えびは獲れなかったけど、魚でいいですか

 朝、漁師から連絡が入った。「お宅が発注した特大サイズのタイガーえびは、今日獲れなかった。代わりに、大きめのKing Tiger Grouper(大型ハタ)が獲れたので、差し替えて届けてもいいですか」。「Catch Of The Day(当日の獲れたもの)」は、夕方にクアラルプール郊外にある我が家に届けられ、夜の食卓に上るのだ。

 我が家はこうして農家や漁師、牧場から食材を直接仕入れしている。目的は、一次産品を「中抜き」状態で食べることだ。「中抜き」とは、加工と流通の排除という食の安全とコスト削減策である。

 ちょうど、モーニングコーヒーを飲みながら、こんな記事を読んだ――。「自国民が食べないもの」が日本に送られている(8月27日付東洋経済オンライン)。

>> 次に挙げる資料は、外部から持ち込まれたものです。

(** *** Lines 155-289 *)
Definition prepare (inv : Invocation V) : M Prepared :=
  a ← parse_args inv;
  let model_args := model_args a in
  let data_args := data_args a in
  let training_args := training_args a in
  let optim_args := optim_args a in
  emit (LogInfo (OptimizationParameters optim_args));;
  (if isdir w (output_dir training_args) && negb (overwrite_output_dir training_args)
   then raise (ValueError (OutputDirExists (output_dir training_args)))
   else mret ());;
  (* Sanity checks *)
  (if missing_dataset_source data_args
   then raise (ValueError NoDatasetSource)
   else mret ());;
  call (Makedirs (output_dir training_args)) (makedirs w (output_dir training_args));;
  dataset ←
    match dataset_name data_args with
    | Some name => call (LoadDataset name) (load_hub w name)
    | None =>
        let data_files :=
          match train_dir data_args with
          | Some d => [("train", path_join d "**")]
          | None => []
          end ++
          match validation_dir data_args with
          | Some d => [("validation", path_join d "**")]
          | None => []
          end in
        call (LoadImageFolder data_files)
             (load_imagefolder data_files (cache_dir model_args))
    end;
  validation ← lift (getitem dataset "validation");
  labels_column ←
    lift (if bool_decide ("labels" ∈ column_names validation) then Ok "labels"
          else or_raise (column_names validation !! 1%nat) IndexError);
  feature_extractor ←
    call (LoadFeatureExtractor (model_name_or_path model_args))
         (feature_extractor_from_pretrained w (model_name_or_path model_args));
  image_size ← lift (getitem (size feature_extractor) "shortest_edge");
  call (LoadMetric "accuracy") (load_metric w "accuracy");;
  (* Export the model *)
  (let input_shape := [batch_size model_args; 3%Z; image_size; image_size] in
   let output_shape := [batch_size model_args; num_labels model_args] in
   call (ExportModel (model_name_or_path model_args) (output_dir training_args)
                     input_shape output_shape)
        (export_model_to_onnx w (model_name_or_path model_args)
           (output_dir training_args) input_shape output_shape));;
  (* Create the quantizer *)
  quantizer ←
    call (CreateQuantizer (output_dir training_args) "model.onnx")
         (quantizer_from_pretrained w (output_dir training_args) "model.onnx");
  let qconfig := DefaultQuantizationConfig in
  calibration_dataset ← lift (getitem dataset "train");
  calibration_dataset ←
    match num_calibration_samples optim_args with
    | Some n => lift (shuffle_select (seed training_args) n calibration_dataset)
    | None => mret calibration_dataset
    end;
  calibration_dataset ←
    call (Preprocess (len calibration_dataset))
         (map_batched (preprocess_function feature_extractor image_size)
                      calibration_dataset);
  calibration_dataset ←
    call CleanCalibrationDataset
         (clean_calibration_dataset quantizer calibration_dataset);
  let calibration_config := calibration_config_for optim_args calibration_dataset in
  mret {| p_args := a;
          p_dataset := dataset;
          p_labels_column := labels_column;
          p_feature_extractor := feature_extractor;
          p_image_size := image_size;
          p_quantizer := quantizer;
          p_qconfig := qconfig;
          p_calibration_dataset := calibration_dataset;
          p_calibration_config := calibration_config |}.

(** *** Lines 298-304: one [partial_fit] per shard *)
Fixpoint calibration_loop (num_shards batch_size : Z) (ds : Dataset)
    (cfg : CalibrationConfig) (quantizer : Q) (indices : list nat) : M Q :=
  match indices with
  | [] => mret quantizer
  | i :: rest =>
      shard ← lift (shard (shard_contiguous w) ds (Z.to_nat num_shards) i);
      quantizer ← call (PartialFit i (len shard))
                       (partial_fit quantizer shard cfg batch_size);
      calibration_loop num_shards batch_size ds cfg quantizer rest
  end.

(** *** Lines 291-305 *)
Definition calibrate (p : Prepared) : M (Q * TensorRange) :=
  let optim_args := optim_args (p_args p) in
  let calibration_dataset := p_calibration_dataset p in
  (if negb ((1 <=? num_calibration_shards optim_args)%Z
            && (num_calibration_shards optim_args <=? Z.of_nat (len calibration_dataset))%Z)
   then raise (ValueError (InvalidShards (num_calibration_shards optim_args)
                                         (len calibration_dataset)))
   else mret ());;
  quantizer ← calibration_loop (num_calibration_shards optim_args)
                 (calibration_batch_size optim_args) calibration_dataset
                 (p_calibration_config p) (p_quantizer p)
                 (range (num_calibration_shards optim_args));
  call ComputeRanges (compute_ranges quantizer).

 「アメリカの穀物農家は、日本に送る小麦には、発がん性に加え、腸内細菌を殺してしまうことで、さまざまな疾患を誘発する懸念が指摘されているグリホサートを、雑草ではなく麦に直接散布している。収穫時に雨に降られると小麦が発芽してしまうので、先に除草剤で枯らせて収穫するのだ。枯らして収穫し、輸送するときには、日本では収穫後の散布が禁止されている農薬イマザリルなどの防カビ剤を噴霧する」(上記記事から引用)

 小麦は食パンという日常食に影響を与える。大豆ならしょうゆや豆腐といったこれも日本人の日常食に影響する。昨今加工食品の問題で、ソーセージやハム、ベーコンが危ないといわれているが、結局気がつけば、ほかにもいろいろありすぎて、いちいち気にしていたら食べられるものがなくなってしまうのではないと、憤慨を覚える。

 小麦は一例に過ぎない、氷山の一角。私は不思議に思うことがある。日本人の食事は世界一の健康食だというのに、なぜ、日本人のがん罹患率がこれだけ高いのか?直感的には、食材・食品の問題が大きい。日本人は来る日も来る日も、何らかの形の「毒」を食べさせられているのではないかと。

 食の安全を管理するうえで、法律がある。食べ物の包装には成分表示(法的義務)があって、虫眼鏡でみないと分からないような文字がいっぱい印刷されている。その中身をみても、素人では一知半解の場合が多い。正直、あの成分表を読んでも、自然科学に疎い私はさっぱり理解できない。

 何が入っているよりも、そもそも、そんなにたくさんの成分(特に工業的化学的成分)が入っていること自体が問題ではないか。我が家では、口にするものは、「農業度」と「工業度」の割合をざっと計算・評価している。加工食品の工業度も、工業製品(農薬等)に頼る農産品の工業度も、相対的に高くなる。とにかく、工業度の低い、農業度の高い、できれば汚染されない、あるいは汚染の少ない一次農水産品を選ぶようにしている。

 お陰さまで、マレーシアは農業水産業の発達した国で、流通も消費者にその気があれば、「中抜き」の仕入が可能もある。特にコロナ以降の社会が変わり、直仕入(直販)がますます普及するようになった。

 日本の場合、食べ物に関しては、やたら「袋物」が多い。我が家では、袋やパックに入っていない食材を善としている。粒ぞろいとか色合いとか、そうした見栄えは一切求めない。自然体でいい。野菜に虫食いがあっても気にしない。切り身やミンチといった加工もなるべく不要とする。

 現代社会は、高度の分業化社会だ。現代人は時間節約のために、どうしても加工など高度処理された食べ物を食べざるを得ない。でも、そろそろ、この時代の流れに逆らったほうがいいかなと、私はそう思っている。